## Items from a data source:
————
(* ===== verification/Recovery.v ===== *)
(** * The recovery scan ([src/src/object_format.rs], [src/src/metadata/recovery.rs])

    The verifier samples chunks of every committed object, downloads them from
    every account that is said to hold them, repairs a damaged location from a
    healthy one, and hides an object whose damage it cannot repair.

    The proofs are carried by [Guarantees]: the scan keeps an invariant of the
    store whatever other clients that keep it too do in between.

    The theorems: the sample is made of distinct chunks of the object and is as
    large as was asked for; a scan changes nothing of an object but the places
    its chunks are read from, and every new place holds bytes that were verified
    against the checksum of the chunk; an object whose chunks are at their place
    stays visible, however often Telegram is out of reach during the scan. *)

From stdpp Require Import pretty.
From S2P Require Import Prelude Errors Config Manifest Schema Cleanup Transfers TransferSafety.
From S2P Require Import ManifestStore ManifestSafety IndexSafety MultipartStore Buckets ConnectionRemoval System Catalog.
From S2P Require Import Requests Listing Settings Chunks Streaming Attempts Programs Publish Reception Completion.
From S2P Require Import Accounts Rechunk Replication CleanupWorker Encryption Guarantees.

#[export] Instance ObjectChecksum_eq_dec : EqDecision ObjectChecksum.
Proof. solve_decision. Defined.

#[export] Instance EncryptionInfo_eq_dec : EqDecision EncryptionInfo.
Proof. solve_decision. Defined.

#[export] Instance TelegramLocation_eq_dec : EqDecision TelegramLocation.
Proof. solve_decision. Defined.

#[export] Instance ChunkReplica_eq_dec : EqDecision ChunkReplica.
Proof. solve_decision. Defined.

#[export] Instance ChunkRef_eq_dec : EqDecision ChunkRef.
Proof. solve_decision. Defined.

#[export] Instance ObjectManifest_eq_dec : EqDecision ObjectManifest.
Proof. solve_decision. Defined.

(** ** The store ([metadata/recovery.rs], [metadata/manifests.rs]) *)

Record IntegrityRecoveryEvent : Type := {
  iv_fingerprint : string;
  iv_issue_json : string;
  iv_state : string;
  iv_created_at : Z;
  iv_updated_at : Z
}.

(** [INSERT .. ON CONFLICT(fingerprint) DO UPDATE] *)
Definition upsert_integrity_recovery_event (E : Env) (fingerprint issue_json state : string) : M unit :=
  let now := now_at E 0 in
  modify (fun db => db <| integrity_recovery_events ::= partial_alter (fun old =>
    Some {| ie_issue_json := issue_json; ie_state := state;
            ie_created_at := match old with Some r => ie_created_at r | None => now end;
            ie_updated_at := now |}) fingerprint |>).
(* ===== verification/Moves.v ===== *)
(** * Folders and moves ([src/src/admin.rs], [object_format.rs], [workflow.rs])

    What the object browser changes: creating a folder, which stages an empty
    marker object ([stage_reader]); deleting an object or an empty folder; and
    moving objects and folders ([handle_move_objects]).  A move copies no bytes:
    it publishes a manifest whose chunks are those of the source
    ([enqueue_manifest_move]), waits for it, and deletes the source.

    The theorems: a moved object reads as its source and is published only
    where nothing is; a plan has distinct destinations, none taken, and deletes
    a folder after what is in it; a move takes no key away that was not
    selected, whatever else is going on.  One more shows a defect: selecting a
    folder selects by pattern, so that keys of other folders are moved too. *)

From stdpp Require Import pretty.
From S2P Require Import Prelude Errors Config Auth Admin Manifest Schema Cleanup Transfers TransferSafety.
From S2P Require Import ManifestStore ManifestSafety IndexSafety MultipartStore Buckets ConnectionRemoval System Catalog.
From S2P Require Import Requests Listing Settings Chunks Streaming Attempts Programs Publish Reception Completion.
From S2P Require Import Accounts Rechunk Replication CleanupWorker Shares S3Api Guarantees Browser.

Definition is_safe_folder_path (path : string) : bool :=
  negb (is_some (strip_prefix "/" path) || contains ".." path || any_byte (is_byte 0) path)
  && (Z.of_nat (String.length path) <=? 1024).

(** [trim_matches('/')] *)
Fixpoint trim_start_slashes (s : string) : string :=
  match s with
  | String c s' => if is_byte 47 c then trim_start_slashes s' else s
  | EmptyString => EmptyString
  end.

Definition trim_slashes (s : string) : string := trim_end_slashes (trim_start_slashes s).

(** [matches('/').count()] *)
Fixpoint count_slashes (s : string) : nat :=
  match s with
  | EmptyString => 0
  | String c s' => (if is_byte 47 c then 1 else 0) + count_slashes s'
  end%nat.

Section Moves.
Context (parse_rfc3339 : string -> option OffsetDateTime).
Context (parse_uuid : string -> option string) (uuid_error : string -> string).
Context (encrypt_chunk decrypt_chunk : Uuid -> Z -> list byte -> Result (list byte) ObjectFormatError.t).
Context (sha256_hex : list byte -> string).
Context (encryption_key_id data_dir : string) (staging_budget chunk_size : Z).
(** [serde_json::to_vec_pretty] of a manifest. *)
Context (to_vec_pretty : ObjectManifest -> list byte).

(** ** Staging a body that is at hand ([stage_reader]) *)

Definition RECEPTION_FAILED : string := "Upload reception failed before durable acceptance; resend the source file".

(** [ReceivingGuard::drop] *)
Definition drop_guard (job_id path : string) : Task unit :=
  removed ← perform (RemoveDirAll path);
  E ← perform Ambient;
  try_call (fail_reception E job_id (is_removed removed) RECEPTION_FAILED) ;;
  mret tt.

Definition read_chunk_ref (obj : Uuid) (n off : Z) (bytes : list byte) (peer : string) : ChunkRef :=
  (staged_chunk sha256_hex obj n off bytes peer) <| telegram_message_id := n + 1 |>.

(** The loop over the reads; each fills at most the buffer, an empty one ends. *)
Fixpoint stage_reads (job_id : string) (obj : Uuid) (dir : string) (reads : list (Result (list byte) ObjectFormatError.t))
    (st : Staged) : Task Staged :=
  match reads with
  | [] | Ok [] :: _ => mret st
  | Err e :: _ => fail e
  | Ok bytes :: reads =>
      let n := Z.of_nat (length (st_chunks st)) mod (U32_MAX + 1) in
      let path := join dir (chunk_file_name n) in
      E ← perform Ambient;
      call (reserve_staging E job_id (Z.of_nat (length bytes) + 16) staging_budget) ;;
      encrypted ← (Return (encrypt_chunk obj n bytes) : Task (list byte));
      perform_ok (WriteFile path encrypted) ;;
      peer ← perform_ok StorageChatId;
      match u64_checked_add (st_offset st) (Z.of_nat (length bytes)) with
      | None => fail (ObjectFormatError.InvalidPlan "content length overflow")
      | Some off =>
          stage_reads job_id obj dir reads
            {| st_chunks := st_chunks st ++ [read_chunk_ref obj n (st_offset st) bytes peer];
               st_hashed := st_hashed st ++ bytes; st_offset := off |}
      end
  end.
(* ===== verification/Proxy.v ===== *)
(** * Proxies and the SOCKS bridge ([src/src/telegram/proxy.rs])

    How the Telegram client reaches the network: which proxy is used for a
    configuration, and the bridge that speaks SOCKS5 to the client and opens
    its connections through an HTTP or HTTPS proxy with [CONNECT].  URLs (the
    [url] crate), Base64 and TLS are parameters; the sockets are what each side
    sends ([c_in], [u_in]) and what was written to it ([c_out], [u_out]), and
    any read past the end and any write may fail.

    The theorems: the bridge asks the proxy for the host and port that the
    client named, byte for byte, and then passes on exactly the bytes that
    follow the two handshakes, losing and adding none; a bridge is only started
    for a proxy, and credentials given apart win over those of the URL. *)

From stdpp Require Import pretty.
From S2P Require Import Prelude Errors Manifest Chunks Schema Completion Shares.

Inductive ProxyMode : Type := ModeAuto | ModeDirect | ModeSocks5.

Inductive ProxyScheme : Type := SchemeSocks5 | SchemeHttp | SchemeHttps.

Inductive ProxyTransportKind : Type := KindDirect | KindSocks5 | KindBridgedHttp | KindBridgedHttps.

#[export] Instance ProxyScheme_eq_dec : EqDecision ProxyScheme.
Proof. solve_decision. Defined.
(** What is reported as connected is the transport that is held. *)
Definition manager_wf (m : Manager) : Prop :=
  th_state (mn_health m) = Connected -> exists t, mn_transport m = Some t /\ about t (mn_health m).

Inductive ManagerOp : Type :=
| OpCurrent (opened : Result Live TelegramTransportError.t) (a : Probe)
| OpRefresh (opened : Result Live TelegramTransportError.t) (a : Probe)
| OpReload (opened : Result Live TelegramTransportError.t) (a : Probe)
| OpDisconnect (now : Z)
| OpStartMonitor
| OpShutdownMonitor
| OpMonitorTurn (timeout : bool) (opened : Result Live TelegramTransportError.t) (a : Probe).

Definition manager_op (op : ManagerOp) (m : Manager) : Manager :=
  match op with
  | OpCurrent opened a => (current opened a m).2
  | OpRefresh opened a => (refresh opened a m).2
  | OpReload opened a => (reload opened a m).2
  | OpDisconnect now => disconnect now m
  | OpStartMonitor => start_health_monitor m
  | OpShutdownMonitor => shutdown_health_monitor m
  | OpMonitorTurn timeout opened a => monitor_turn timeout opened a m
  end.

Lemma refresh_wf opened a m : manager_wf m -> manager_wf (refresh opened a m).2.
Proof.
  intros Hm. unfold refresh. destruct (mn_transport m) as [t|] eqn:Et.
  - destruct (checked t a) as [h|] eqn:E; [|done]. intros _. exists t. split; [done|]. by eapply checked_about.
  - destruct opened as [t|]; [|done]. destruct (checked t a) as [h|] eqn:E; [|done].
    intros _. exists t. split; [done|]. by eapply checked_about.
Qed.
(** A request keeps the driver well formed; one that ends the flow found a
    transport that accepted. *)
Definition sound_request (env : Managers) (w w' : Wizard) : Prop :=
  driver_wf (driver w') /\
  (is_authorized (driver w) = false -> is_authorized (driver w') = true ->
   exists manager t, mg_current env manager = Ok t /\ accepted_by t (driver w)).

Lemma sound_request_stay env w w' : driver_wf (driver w) -> driver w' = driver w -> sound_request env w w'.
Proof. intros Hd E. split; rewrite E; [done|]. by intros ->. Qed.

Lemma step_request_sound env operator flow_id text missing step w : driver_wf (driver w) ->
  (forall t x f d, driver_wf d -> sound_step t d (step t x f d).2) ->
  sound_request env w (wizard_step env operator flow_id text missing step w).2.
Proof.
  intros Hd Hs. unfold wizard_step. destruct (not_blank flow_id) as [f|]; [|by apply sound_request_stay].
  cbv zeta. destruct (mg_current env _) as [t|e] eqn:Et; [|by apply sound_request_stay].
  destruct text as [x|]; [|by apply sound_request_stay]. destruct (negb _); [by apply sound_request_stay|].
  destruct (Hs t x f (driver w) Hd) as [H1 H2]. unfold sound_request. rewrite after_step_driver. cbn. split; [done|]. eauto.
Qed.

Lemma begin_request_sound env operator body w : driver_wf (driver w) -> sound_request env w (wizard_begin env operator body w).2.
Proof.
  intros Hd. unfold wizard_begin. destruct (body ≫= _) as [[q f]|]; [|by apply sound_request_stay]. cbv zeta.
  destruct (select_account _ _ _) as [[]|]; [|by apply sound_request_stay].
  destruct (is_authorized (driver w) && negb (wb_replace q)) eqn:Ea; [by apply sound_request_stay|].
  unfold begin_selected. destruct (mg_current env _) as [t|e] eqn:Et; cbv zeta.
  - unfold sound_request. rewrite after_step_driver, confirm_phone_driver. cbn. destruct (is_authorized (driver w)) eqn:Ew; cbn.
    + destruct (begin_sound t (wb_phone q) f (wb_replace q) operator (cancel_internal (driver w))) as [H1 _]; by split.
    + destruct (begin_sound t (wb_phone q) f (wb_replace q) operator (driver w) Hd) as [H1 H2]. split; [done|]. eauto.
  - destruct (is_authorized (driver w)) eqn:Ew; cbn; [|by apply sound_request_stay].
    split; cbn; [by split|]. by rewrite Ew.
Qed.
Lemma components_slash a b : a <> EmptyString ->
  components (a +:+ "/" +:+ b) = components a ++ omap component_of (path_segments b).
Proof.
  intros Ha. destruct a as [|c a]; [done|]. unfold components. change (String c a +:+ "/" +:+ b) with (String c (a +:+ "/" +:+ b)) at 1.
  cbv iota. rewrite path_segments_slash, omap_app. destruct (is_byte 47 c); [done|].
  assert (exists seg segs, path_segments (String c a) = seg :: segs) as (seg & segs & E).
  { cbn. destruct (is_byte 47 c); [by eexists _, _|]. destruct (path_segments a); by eexists _, _. }
  rewrite E. cbn [app head]. by case_bool_decide.
Qed.

Lemma resolve_app at_ l1 l2 : resolve_path at_ (l1 ++ l2) = resolve_path (resolve_path at_ l1) l2.
Proof. revert at_. induction l1 as [|[] l1 IH]; intros at_; cbn; auto. Qed.

Lemma resolve_safe at_ l : existsb unsafe_component l = false -> exists names, resolve_path at_ l = at_ ++ names.
Proof.
  revert at_. induction l as [|[| | |name] l IH]; intros at_; cbn; [intros _; exists []; by rewrite app_nil_r|done|apply IH|done|].
  intros H. destruct (IH (at_ ++ [name]) H) as [names E]. exists (name :: names). by rewrite E, <- app_assoc.
Qed.

Lemma named_safe b : existsb unsafe_component (components b) = false ->
  existsb unsafe_component (omap component_of (path_segments b)) = false.
Proof.
  unfold components. destruct b as [|c b]; [done|]. destruct (is_byte 47 c); [done|]. by case_bool_decide.
Qed.

Lemma inside_slash dir b : dir <> EmptyString -> existsb unsafe_component (components b) = false -> inside dir (dir +:+ "/" +:+ b).
Proof.
  intros Hd Hb. unfold inside. rewrite components_slash, resolve_app by done. apply resolve_safe. by apply named_safe.
Qed.

Lemma inside_trans a b c : inside a b -> inside b c -> inside a c.
Proof. intros [n1 H1] [n2 H2]. exists (n1 ++ n2). by rewrite H2, H1, app_assoc. Qed.

Lemma ends_assets dir : ends_with_slash (join dir "assets") = false /\ is_empty (join dir "assets") = false.
Proof.
  unfold join. split; [|by destruct dir]. induction dir as [|c dir IH]; [done|].
  change (String c dir +:+ "/" +:+ "assets") with (String c (dir +:+ "/" +:+ "assets")). cbn [ends_with_slash].
  destruct (dir +:+ "/" +:+ "assets") eqn:E; [by destruct dir|exact IH].
Qed.

Lemma safe_join_inside dir relative file : dir <> EmptyString -> safe_join (join dir "assets") relative = Some file -> inside dir file.
Proof.
  intros Hd. unfold safe_join. destruct (existsb _ _) eqn:E; [done|]. destruct (ends_assets dir) as [-> ->]. cbn [orb].
  intros [= <-]. apply (inside_trans _ (join dir "assets")); [by apply inside_slash|]. apply inside_slash; [|done].
  by destruct (join dir "assets") eqn:Ej; [destruct dir|].
Qed.

(** C28: The console serves no file outside of its directory: whatever the path
    of a request is, the answer to it only depends on files that lie inside,
    wherever [..] and slashes in the path seem to lead. *)
Theorem static_files_confined read read' dir method path (Hdir : dir <> EmptyString)
    (Hsame : forall file, inside dir file -> read file = read' file) :
  handle_static read dir method path = handle_static read' dir method path.
Proof.
  unfold handle_static. destruct (negb _); [done|]. destruct (strip_prefix _ path) as [asset|].
  - destruct (safe_join _ asset) as [file|] eqn:E; [|done]. apply safe_join_inside in E; [|done].
    unfold read_static_file. by rewrite Hsame.
  - unfold read_static_file. rewrite Hsame; [done|]. by apply inside_slash.
Qed.

(** ** Bodies are collected or refused *)

(** The body of a chunk is all of its frames, and never larger than the limit. *)
Theorem limited_body_exact frames limit bytes (H : read_limited_body frames limit = Ok bytes) :
  map Some (map (default []) frames) = frames /\ bytes = concat (map (default []) frames) /\
  (0 <= limit -> Z.of_nat (length bytes) <= limit).
Proof.
  assert (forall collected, limited_body frames limit collected = Ok bytes ->
    map Some (map (default []) frames) = frames /\ bytes = collected ++ concat (map (default []) frames) /\
    (Z.of_nat (length collected) <= limit -> Z.of_nat (length bytes) <= limit)) as Hgen.
  { clear H. induction frames as [|[frame|] frames IH]; intros collected H; cbn in *.
    - injection H as <-. by rewrite app_nil_r.
    - destruct (Z.ltb_spec limit (Z.of_nat (length collected) + Z.of_nat (length frame))); [done|].
      destruct (IH _ H) as (H1 & H2 & H3). split_and!; [by rewrite H1|by rewrite H2, <- app_assoc|].
      intros _. apply H3. rewrite length_app. lia.
    - done. }
  destruct (Hgen [] H) as (H1 & H2 & H3). split_and!; [done|done|]. intros Hl. apply H3. cbn. lia.
Qed.

(** ** Witnesses *)

Definition two_params : gmap string string := <["bucket" := "b"]> {["key" := "k"]}.

Definition part_of_k : ContentAnswer :=
  match (toy_serve (handle_content (fun _ => true) two_params (Some "bytes=2-99") false) stocked).1.1 with
  | Ok a => a
  | Err _ => {| ca_status := 0; ca_content_length := 0; ca_content_type := ""; ca_etag := ""; ca_disposition := "";
                ca_content_range := None; ca_body := None |}
  end.


Lemma static_files_confined_witness :
  let read file := if bool_decide (file = "ui/assets/a.js") then Ok (Some []) else Ok None in
  let read' file := if bool_decide (file = "/etc/passwd") then Ok (Some []) else read file in
  handle_static read "ui" "GET" "/_admin/assets/a.js" = handle_static read' "ui" "GET" "/_admin/assets/a.js".
Proof.
  intros read read'. apply static_files_confined; [discriminate|]. intros file Hin. unfold read'. case_bool_decide as Hf; [|reflexivity].
  exfalso. subst file. destruct Hin as [names Hn]. vm_compute in Hn. discriminate Hn.
Defined.
(* ===== verification/Workers.v ===== *)
(** * The background workers ([src/src/object_format/workflow.rs], [metadata/connection_removal.rs])

    The service runs five loops.  What they do with the job they claimed is in
    [Publish], [Replication], [Rechunk] and [CleanupWorker]; here is one pass of
    the loops around that, with what only they do: the end of a connection
    removal and the import of what older releases staged.  (The fifth repeats the
    scan of [Recovery].)  A pass
    returns how long the loop sleeps before the next one, in milliseconds; an
    error never ends a loop.

    The theorems: a removal that was asked to delete the uploaded files keeps
    its connection, and with it the means to delete them, until the last message
    is gone; once nothing is left to delete the removal completes and nothing of
    the connection remains; after an import that succeeds every staged object is
    queued or marked.  Defects: an account that replication jobs refer to stays
    registered; a full staging area makes the import give an object up. *)

From stdpp Require Import pretty.
From S2P Require Import Prelude Errors Config Auth Admin Manifest Schema Cleanup Transfers TransferSafety.
From S2P Require Import ManifestStore ManifestSafety IndexSafety MultipartStore Buckets ConnectionRemoval System Catalog.
From S2P Require Import Requests Listing Settings Chunks Streaming Attempts Programs Publish Reception Completion.
From S2P Require Import Accounts Rechunk Replication CleanupWorker Shares S3Api Guarantees Recovery Reconcile Browser Moves.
————
Transcribe, exactly and without additions, the lines of the records above, beginning with the line that contains "unfold begin_selected. destruct" and ending with the line that contains "Proof. revert at_.", both included.

## Output of the task:
  unfold begin_selected. destruct (mg_current env _) as [t|e] eqn:Et; cbv zeta.
  - unfold sound_request. rewrite after_step_driver, confirm_phone_driver. cbn. destruct (is_authorized (driver w)) eqn:Ew; cbn.
    + destruct (begin_sound t (wb_phone q) f (wb_replace q) operator (cancel_internal (driver w))) as [H1 _]; by split.
    + destruct (begin_sound t (wb_phone q) f (wb_replace q) operator (driver w) Hd) as [H1 H2]. split; [done|]. eauto.
  - destruct (is_authorized (driver w)) eqn:Ew; cbn; [|by apply sound_request_stay].
    split; cbn; [by split|]. by rewrite Ew.
Qed.
Lemma components_slash a b : a <> EmptyString ->
  components (a +:+ "/" +:+ b) = components a ++ omap component_of (path_segments b).
Proof.
  intros Ha. destruct a as [|c a]; [done|]. unfold components. change (String c a +:+ "/" +:+ b) with (String c (a +:+ "/" +:+ b)) at 1.
  cbv iota. rewrite path_segments_slash, omap_app. destruct (is_byte 47 c); [done|].
  assert (exists seg segs, path_segments (String c a) = seg :: segs) as (seg & segs & E).
  { cbn. destruct (is_byte 47 c); [by eexists _, _|]. destruct (path_segments a); by eexists _, _. }
  rewrite E. cbn [app head]. by case_bool_decide.
Qed.

Lemma resolve_app at_ l1 l2 : resolve_path at_ (l1 ++ l2) = resolve_path (resolve_path at_ l1) l2.
Proof. revert at_. induction l1 as [|[] l1 IH]; intros at_; cbn; auto. Qed.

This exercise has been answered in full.